In the summer of 2019, I was on vacation with my family at Hilton Head Island. On the second night of the trip, I felt an excruciating pain in my chest while lying in bed. Although it was troubling, I decided not to wake my wife or take other action, and the pain passed after a few minutes.
Over the next day or so, I noticed I had trouble catching my breath while climbing stairs. I didn’t want to spoil the trip for my family, although I was puzzled by my sudden shortness of breath. I ignored the symptom and even bicycled for several hours with my son.
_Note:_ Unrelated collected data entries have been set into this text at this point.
(** The data of a value is not higher than the levels that were left. *)
Lemma pairs_height {A A'} (name : A -> A') (f : Value C -> option Data) room vs l :
  (forall v d, f v = Some d -> height d <= room) -> pairs_of name f vs = Some l -> highest height l <= room.
Proof.
  intros Hf. revert l. induction vs as [|[n v] vs IH]; intros l E; unfold pairs_of in E; cbn [mapM fst snd] in E; [injection E as <-; cbn; lia|].
  destruct (f v) as [d|] eqn:Ev; [|done]. cbn [fmap option_fmap option_map mbind option_bind] in E.
  destruct (mapM _ vs) as [m|] eqn:Em; [|done]. injection E as <-. pose proof (Hf _ _ Ev). specialize (IH m Em). unfold highest in *. cbn [foldr snd]. lia.
Qed.
Lemma data_height room active v d : data_of room active v = Some d -> height d <= room.
Proof.
  revert active v d. induction room as [|room IH]; intros active v d E; [done|].
  destruct v; cbn [data_of] in E; try done; try (injection E as <-; cbn; lia).
  - destruct (_ =? _); [|done]. destruct (pairs_of _ _ _) as [l|] eqn:El; [|done]. injection E as <-. cbn [height].
    apply le_n_S. eapply pairs_height; [|exact El]. apply IH.
  - destruct (Obj.object_cells heap !! _) as [cell|]; [|done]. cbn [mbind option_bind] in E. destruct (object_serialization_error _) as [[]| |]; try done.
    destruct (pairs_of _ _ _) as [l|] eqn:El; [|done]. injection E as <-. cbn [height]. apply le_n_S. eapply pairs_height; [|exact El]. apply IH.
  - destruct (existsb _ _); [injection E as <-; cbn; lia|]. destruct (cells !! _); [|done]. cbn in E. apply IH in E. lia.
Qed.
End DataOf.

(** ** Texts of numbers *)

Lemma print_usize_digits n : (Z.of_nat n < 2 ^ 63)%Z ->
  canonical_digits (print_usize n) /\ digits_val (print_usize n) = Z.of_nat n.
Proof.
  intros Hn. unfold print_usize. destruct (print_i64_cases (Z.of_nat n)) as [(_ & H)|(H & _)]; [|done|lia].
  unfold in_i64, I64_MIN, I64_MAX. rewrite andb_true_iff, !Z.leb_le. lia.
Qed.
Lemma parse_usize_print n : (Z.of_nat n < 2 ^ 63)%Z -> parse_usize (print_usize n) = Some (N.of_nat n).
Proof.
  intros Hn. destruct (print_usize_digits n Hn) as ((Hd & Hne & _) & Hv). unfold parse_usize.
  destruct (print_usize n) as [|x l]; [done|].
  assert (match x :: l with "+"%byte :: rest => rest | _ => x :: l end = x :: l) as ->.
  { cbn [forallb] in Hd. apply andb_true_iff in Hd as [Hx _]. by destruct x. }
  rewrite Hd, Hv, (proj2 (Z.ltb_lt _ _)) by lia. cbn [andb]. f_equal. lia.
Qed.

(** No digit and no sign ends a number. *)
Lemma print_usize_free n x : (Z.of_nat n < 2 ^ 63)%Z -> is_ascii_digit x = false -> x ∉ print_usize n.
Proof.
  intros Hn Hx Hin. destruct (print_usize_digits n Hn) as ((Hd & _) & _). rewrite forallb_forall in Hd.
  apply list_elem_of_In, Hd in Hin. congruence.
Qed.
Lemma print_i64_free z x : in_i64 z = true -> is_ascii_digit x = false -> x <> "-"%byte -> x ∉ print_i64 z.
Proof.
  intros Hz Hx Hm Hin. assert (exists l, forallb is_ascii_digit l = true /\ x ∈ l) as (l & Hd & Hl).
  { destruct (print_i64_cases z Hz) as [(_ & (Hd & _) & _)|(_ & l & E & (Hd & _) & _)]; [by exists (print_i64 z)|].
    exists l. split; [done|]. rewrite E in Hin. by apply elem_of_cons in Hin as [ -> |]. }
  rewrite forallb_forall in Hd. apply list_elem_of_In, Hd in Hl. congruence.
Qed.

(** ** Valid UTF-8 is kept *)

Lemma in_range_iff x lo hi : in_range x lo hi = true <-> (lo <= u8 x <= hi)%N.
Proof. unfold in_range. by rewrite andb_true_iff, !N.leb_le. Qed.
Lemma utf8_front_valid a l : utf8_valid (a :: l) = true ->
  exists n, utf8_front (a :: l) = (true, S n) /\ n <= length l /\ utf8_valid (drop n l) = true.
Proof.
  intros H. cbn [utf8_valid] in H. unfold utf8_front. destruct (N.ltb_spec (u8 a) 128) as [Ha|Ha]; [by exists 0; split_and!; [|lia|]|].
  destruct l as [|c1 l]; [done|]. destruct (in_range a 194 223) eqn:H2.
  { apply andb_true_iff in H as [Hc H]. cbn [lookup list_lookup]. rewrite Hc. exists 1. cbn. split_and!; [done|lia|by rewrite drop_0]. }
  destruct l as [|c2 l]; [done|]. destruct (in_range a 224 239) eqn:H3.
  { apply in_range_iff in H3. apply andb_true_iff in H as [[Hc1 Hc2]%andb_true_iff H]. exists 2. cbn [lookup list_lookup].
    split; [|by cbn; rewrite drop_0; split; [lia|]]. rewrite Hc2.
    destruct (u8 a =? 224)%N eqn:E1; [by rewrite Hc1|]. destruct (u8 a =? 237)%N eqn:E2; [by rewrite Hc1|].
    apply N.eqb_neq in E1. rewrite (proj2 (in_range_iff a 225 239)) by lia. by rewrite Hc1. }
  destruct l as [|c3 l]; [done|].
  apply andb_true_iff in H as [[[[H4 Hc1]%andb_true_iff Hc2]%andb_true_iff Hc3]%andb_true_iff H].
  apply in_range_iff in H4. assert (in_range a 225 239 = false) as E3.
  { apply not_true_iff_false. rewrite in_range_iff. lia. }
  rewrite (proj2 (N.eqb_neq _ 224)), (proj2 (N.eqb_neq _ 237)), E3 by lia. exists 3. cbn [lookup list_lookup].
  split; [|by cbn; rewrite drop_0; split; [lia|]]. rewrite Hc2, Hc3.
  destruct (u8 a =? 240)%N eqn:E1; [by rewrite Hc1|]. destruct (u8 a =? 244)%N eqn:E2; [by rewrite Hc1|].
  apply N.eqb_neq in E1, E2. rewrite (proj2 (in_range_iff a 241 243)) by lia. by rewrite Hc1.
Qed.
Lemma lossy_valid l : utf8_valid l = true -> from_utf8_lossy l = l.
Proof.
  unfold from_utf8_lossy. assert (length l <= length l) as Hf by done. revert Hf. generalize (length l) at 2 3 as fuel. intros fuel. revert l.
  induction fuel as [|fuel IH]; intros l Hf H; [by destruct l; [|cbn in Hf; lia]|]. destruct l as [|a l]; [done|].
  destruct (utf8_front_valid a l H) as (n & E & Hn & Hv). cbn [lossy_loop]. rewrite E. cbn [length] in Hf.
  change (drop (S n) (a :: l)) with (drop n l). rewrite IH; [|rewrite length_drop; lia|done]. cbn. f_equal. apply take_drop.
Qed.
When I returned home from the trip, I visited urgent care. The on-duty physician measured my blood oxygen and said he could not rule out a blood clot. He told me to go to the hospital emergency room.
At the ER, imaging showed that I had two pulmonary emboli (PE) and needed to be admitted. During the hospital stay, an ultrasound showed a deep vein thrombosis (DVT) behind my right knee, which was the source of the emboli.
I don’t have any clotting disorders, but my father also had a DVT behind his knee. I took several long car trips in the year before this happened. I’m now on blood thinners and I don’t take long car trips without decent rest breaks.
I’ve learned that ignoring unusual symptoms could have serious ramifications. My advice is to not ignore shortness of breath or any unexplained chest pain.
Living Your Best Life on Blood Thinners
Signs and Symptoms of Blood Clots
How is PE Diagnosed?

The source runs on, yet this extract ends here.